*** Opening Data for this task ***
(** * Weather Information API: the fetch-and-map handler

    A shallow embedding of [prodesk_task_02.py]: the [WeatherInfo] schema,
    the handler [fetch_weather] and the endpoint [get_weather], followed by
    the properties of the handler.

    Python values are an inductive type, dictionaries are finite maps,
    exceptions are data, and the handler runs in a small monad that records
    the calls it makes on the outside world (the outbound GET, the two debug
    prints, the decoding of the response body). What the handler takes from
    outside the program, pydantic's validators and the interpreter's case
    mapping, are parameters with the laws the proofs rely on. *)

From Stdlib Require Import ZArith String Ascii PrimFloat.
From stdpp Require Import base option list gmap strings pretty.

Local Set Warnings "-register-all".
Local Open Scope Z_scope.
Local Open Scope string_scope.

(** ** Text *)

(** Python's [str] is embedded as [string], the UTF-8 bytes of the text. A
    character below 128 is an ASCII character and stands for itself; the
    functions of this module that map or test letters are those of the
    ASCII letters, and say what Python does on ASCII text only. *)
Module Text.

Definition is_upper (c : ascii) : bool :=
  ((65 <=? N_of_ascii c) && (N_of_ascii c <=? 90))%N.

Definition is_lower (c : ascii) : bool :=
  ((97 <=? N_of_ascii c) && (N_of_ascii c <=? 122))%N.

Definition is_digit (c : ascii) : bool :=
  ((48 <=? N_of_ascii c) && (N_of_ascii c <=? 57))%N.

Definition to_upper (c : ascii) : ascii :=
  if is_lower c then ascii_of_N (N_of_ascii c - 32) else c.

Definition to_lower (c : ascii) : ascii :=
  if is_upper c then ascii_of_N (N_of_ascii c + 32) else c.

(** [s.isascii()]: every character of the text is an ASCII character. *)
Fixpoint is_ascii (s : string) : bool :=
  match s with
  | EmptyString => true
  | String c rest => (N_of_ascii c <? 128)%N && is_ascii rest
  end.

(** The letters [A] to [Z] of [s] in lower case, every other character
    as it is. *)
Fixpoint ascii_lower (s : string) : string :=
  match s with
  | EmptyString => EmptyString
  | String c rest => String (to_lower c) (ascii_lower rest)
  end.

(** What [str.capitalize()] makes of an ASCII text: the first character in
    upper case, the remaining ones in lower case. *)
Definition ascii_capitalize (s : string) : string :=
  match s with
  | EmptyString => EmptyString
  | String c rest => String (to_upper c) (ascii_lower rest)
  end.

(** [needle in hay] *)
Definition mentions (hay needle : string) : Prop :=
  ∃ pre post : string, hay = pre +:+ needle +:+ post.

(** [str(n)] for an integer: its decimal numeral, with a leading minus
    sign when negative. *)
Definition str_of_int (n : Z) : string := pretty n.

(** Some character of [s] is a decimal digit. *)
Fixpoint has_digit (s : string) : bool :=
  match s with
  | EmptyString => false
  | String c rest => is_digit c || has_digit rest
  end.

(** None of the letters [A] to [Z] occurs in [s]. *)
Fixpoint no_ascii_upper (s : string) : bool :=
  match s with
  | EmptyString => true
  | String c rest => negb (is_upper c) && no_ascii_upper rest
  end.

End Text.

(** ** The interpreter's case mapping *)

(** [str.capitalize()] maps case by the Unicode character database of the
    interpreter, which is no part of the program: the handler is parametric
    in it. *)
Class Unicode : Type := {
  str_capitalize : string → string
}.

(** What every interpreter does: on ASCII text, the first character is
    upper-cased and the remaining ones are lower-cased. *)
Class UnicodeLaws (U : Unicode) : Prop := {
  str_capitalize_ascii :
    ∀ s, Text.is_ascii s = true → str_capitalize s = Text.ascii_capitalize s
}.

(** A case mapping that does this and leaves every other character alone;
    the examples below, whose descriptions are ASCII, run on it. *)
Definition ascii_text : Unicode := {|
  str_capitalize := Text.ascii_capitalize
|}.

(** ** Python values, as [json.loads] produces them *)

Inductive value : Type :=
| VNone
| VBool (b : bool)
| VInt (n : Z)
| VFloat (x : float)
| VStr (s : string)
| VList (items : list value)
| VDict (entries : gmap string value).

(** ** Exceptions *)

Inductive exn : Type :=
| HTTPException (status_code : Z) (detail : string)
| KeyError
| IndexError
| TypeError
| AttributeError
| ValidationError
| JSONDecodeError
| RequestError.

Definition is_HTTPException (e : exn) : bool :=
  match e with
  | HTTPException _ _ => true
  | _ => false
  end.

Inductive outcome (A : Type) : Type :=
| Return (a : A)
| Raise (e : exn).
Arguments Return {A} a.
Arguments Raise {A} e.

(** Sequencing of operations that may raise. *)
#[export] Instance outcome_bind : MBind outcome := λ A B k r,
  match r with
  | Return a => k a
  | Raise e => Raise e
  end.

(** ** The response schema *)

Record WeatherInfo : Type := {
  city : string;
  temperature_celsius : float;
  humidity_percent : Z;
  weather_description : string;
  wind_speed_mps : float
}.

(** ** The outside world *)

(** What [httpx] hands back for a request: the status line, the raw body,
    and what [response.json()] evaluates to on that body ([None] when the
    decoder raises). *)
Record Response : Type := {
  status_code : Z;
  text : string;
  json : option value
}.

(** The process environment, as it stands once [load_dotenv()] has run, and
    the upstream server. [upstream url params] is [None] when no response
    arrives at all (the client raises). *)
Record World : Type := {
  environ : gmap string string;
  upstream : string → gmap string string → option Response
}.

(** The calls the handler makes on the outside world, in program order. *)
Inductive event : Type :=
| EGet (url : string) (params : gmap string string)
| EPrint (args : list value)
| EJson.

Definition is_get (ev : event) : bool :=
  match ev with EGet _ _ => true | _ => false end.

Definition is_json (ev : event) : bool :=
  match ev with EJson => true | _ => false end.

(** ** The handler monad: read the world, log the calls, return or raise *)

(** A run [m w] is a pair: [(m w).1] is the log of outside calls, [(m w).2]
    the report returned or the exception raised. *)

Definition M (A : Type) : Type := World → list event * outcome A.

Definition pure {A} (a : A) : M A := λ _, ([], Return a).

Definition raise {A} (e : exn) : M A := λ _, ([], Raise e).

Definition bind {A B} (m : M A) (k : A → M B) : M B :=
  λ w, match m w with
       | (log, Return a) => let '(log', r) := k a w in ((log ++ log')%list, r)
       | (log, Raise e) => (log, Raise e)
       end.

(** An operation on values that touches nothing outside. *)
Definition lift {A} (r : outcome A) : M A := λ _, ([], r).

#[export] Instance M_ret : MRet M := @pure.
#[export] Instance M_bind : MBind M := λ A B k m, bind m k.

(** [os.getenv(name)] *)
Definition os_getenv (name : string) : M (option string) :=
  λ w, ([], Return (environ w !! name)).

(** [await client.get(url, params=params)] *)
Definition client_get (url : string) (params : gmap string string) : M Response :=
  λ w, ([EGet url params],
        match upstream w url params with
        | Some response => Return response
        | None => Raise RequestError
        end).

(** [print(a, b)] *)
Definition print (args : list value) : M unit :=
  λ _, ([EPrint args], Return tt).

(** [response.json()] *)
Definition response_json (response : Response) : M value :=
  λ _, ([EJson],
        match json response with
        | Some data => Return data
        | None => Raise JSONDecodeError
        end).

(** ** Python operations on values *)

(** [v.get(key)] *)
Definition dict_get (v : value) (key : string) : outcome value :=
  match v with
  | VDict entries => Return (default VNone (entries !! key))
  | _ => Raise AttributeError
  end.

(** [v[key]] for a string key *)
Definition getitem (v : value) (key : string) : outcome value :=
  match v with
  | VDict entries =>
      match entries !! key with
      | Some x => Return x
      | None => Raise KeyError
      end
  | _ => Raise TypeError
  end.

(** [v[0]] *)
Definition getitem0 (v : value) : outcome value :=
  match v with
  | VList items =>
      match items with
      | x :: _ => Return x
      | [] => Raise IndexError
      end
  | VStr s =>
      match s with
      | String c _ => Return (VStr (String c EmptyString))
      | EmptyString => Raise IndexError
      end
  | VDict _ => Raise KeyError
  | _ => Raise TypeError
  end.

(** [v.capitalize()] *)
Definition capitalize {U : Unicode} (v : value) : outcome value :=
  match v with
  | VStr s => Return (VStr (str_capitalize s))
  | _ => Raise AttributeError
  end.

(** ** Schema validation *)

(** Constructing a [BaseModel] validates every field against its declared
    type. The validators are those of the installed pydantic; the handler is
    parametric in them. *)
Class Pydantic : Type := {
  validate_str : value → option string;
  validate_float : value → option float;
  validate_int : value → option Z
}.

(** [float(n)] for an integer; exact as long as [|n| ≤ 2^53]. *)
Fixpoint float_of_positive (p : positive) : float :=
  match p with
  | xH => 1
  | xO p => 2 * float_of_positive p
  | xI p => 2 * float_of_positive p + 1
  end%float.

Definition float_of_int (n : Z) : float :=
  match n with
  | Z0 => 0
  | Zpos p => float_of_positive p
  | Zneg p => - float_of_positive p
  end%float.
*** Closing Data for this task ***
Task details:
Only the lines from the first one of the listing up to and including the line where "exceptions are data, and" appears are wanted, reproduced exactly.

Solution to this task:
(** * Weather Information API: the fetch-and-map handler

    A shallow embedding of [prodesk_task_02.py]: the [WeatherInfo] schema,
    the handler [fetch_weather] and the endpoint [get_weather], followed by
    the properties of the handler.

    Python values are an inductive type, dictionaries are finite maps,
    exceptions are data, and the handler runs in a small monad that records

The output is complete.